• WHAT IS NEEDED
Some entries follow. Reproduce exactly the lines starting at the one with "rewrite (drop_S _" and stopping after the one with "intros i. apply".
========
Lemma reassemble_loop (ts : list ascii) :
  ∀ (suf : list ascii) (a : nat) (sh : list ascii) (ind : nat),
    drop a (list_ascii_of_string flat21) = suf →
    ind + length (select_from keep a suf) ≤ length ts →
    for_in (λ i '(shuffled, shuffled_ind),
        if decide (i ∈ fixed_positions)
        then ch ← str_index flat21 i; Ok (shuffled ++ [ch], shuffled_ind)
        else
          match ts !! shuffled_ind with
          | Some ch => Ok (shuffled ++ [ch], shuffled_ind + 1)
          | None => Raise IndexError
          end) (seq a (length suf)) (sh, ind)
    = Ok (sh ++ merge_from keep a suf (drop ind ts),
          ind + length (select_from keep a suf)).
Proof.
  match goal with |- context [for_in ?b] => set (body := b) end.
  induction suf as [|c suf IH]; intros a sh ind Hd Hlen.
  - simpl. by rewrite app_nil_r, Nat.add_0_r.
  - apply drop_cons_lookup in Hd as [Hc Hd].
    change (seq a (length (c :: suf))) with (a :: seq (S a) (length suf)).
    rewrite for_in_cons. cbn [select_from merge_from] in *.
    destruct (keep a) eqn:Hk; unfold keep in Hk.
    + apply bool_decide_eq_true in Hk. simpl in Hlen.
      destruct (lookup_lt_is_Some_2 ts ind) as [t Ht]; [lia|].
      assert (body a (sh, ind) = Ok (sh ++ [t], ind + 1)) as ->.
      { unfold body. by rewrite decide_False, Ht by done. }
      change (Ok ?x ≫= ?f) with (f x).
      rewrite (IH (S a)) by (done || lia).
      rewrite (drop_S _ _ _ Ht), <- app_assoc, Nat.add_1_r. simpl.
      do 2 f_equal. lia.
    + apply bool_decide_eq_false in Hk. apply dec_stable in Hk.
      assert (body a (sh, ind) = Ok (sh ++ [c], ind)) as ->.
      { unfold body. rewrite decide_True by done.
        by rewrite (str_index_lookup _ _ _ Hc). }
      change (Ok ?x ≫= ?f) with (f x).
      rewrite (IH (S a)) by done. by rewrite <- app_assoc.
Qed.

(** With as many letters as there are free positions, [reassemble]
    succeeds and merges them into the string. *)
Lemma reassemble_spec (ts : list ascii) :
  length ts = length (select_from keep 0 (list_ascii_of_string flat21)) →
  reassemble flat21 fixed_positions ts (seq 0 (String.length flat21))
  = Ok (string_of_list_ascii
          (merge_from keep 0 (list_ascii_of_string flat21) ts)).
Proof.
  intros Hlen. unfold reassemble. rewrite <- length_list_ascii.
  rewrite (reassemble_loop ts _ 0 [] 0) by (done || lia). done.
Qed.

End MixerLoops.

Lemma nonfixed_letters_set (fixed : list nat) (F : gset nat) (s : string) :
  (∀ i, i ∈ fixed ↔ i ∈ F) →
  nonfixed_letters fixed s
  = select_from (λ i, bool_decide (i ∉ F)) 0 (list_ascii_of_string s).
Proof.
  intros HF. unfold nonfixed_letters. apply select_from_ext.
  intros i. apply bool_decide_ext. by rewrite HF.
Qed.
========
• YOUR RESPONSE
      rewrite (drop_S _ _ _ Ht), <- app_assoc, Nat.add_1_r. simpl.
      do 2 f_equal. lia.
    + apply bool_decide_eq_false in Hk. apply dec_stable in Hk.
      assert (body a (sh, ind) = Ok (sh ++ [c], ind)) as ->.
      { unfold body. rewrite decide_True by done.
        by rewrite (str_index_lookup _ _ _ Hc). }
      change (Ok ?x ≫= ?f) with (f x).
      rewrite (IH (S a)) by done. by rewrite <- app_assoc.
Qed.

(** With as many letters as there are free positions, [reassemble]
    succeeds and merges them into the string. *)
Lemma reassemble_spec (ts : list ascii) :
  length ts = length (select_from keep 0 (list_ascii_of_string flat21)) →
  reassemble flat21 fixed_positions ts (seq 0 (String.length flat21))
  = Ok (string_of_list_ascii
          (merge_from keep 0 (list_ascii_of_string flat21) ts)).
Proof.
  intros Hlen. unfold reassemble. rewrite <- length_list_ascii.
  rewrite (reassemble_loop ts _ 0 [] 0) by (done || lia). done.
Qed.

End MixerLoops.

Lemma nonfixed_letters_set (fixed : list nat) (F : gset nat) (s : string) :
  (∀ i, i ∈ fixed ↔ i ∈ F) →
  nonfixed_letters fixed s
  = select_from (λ i, bool_decide (i ∉ F)) 0 (list_ascii_of_string s).
Proof.
  intros HF. unfold nonfixed_letters. apply select_from_ext.
  intros i. apply bool_decide_ext. by rewrite HF.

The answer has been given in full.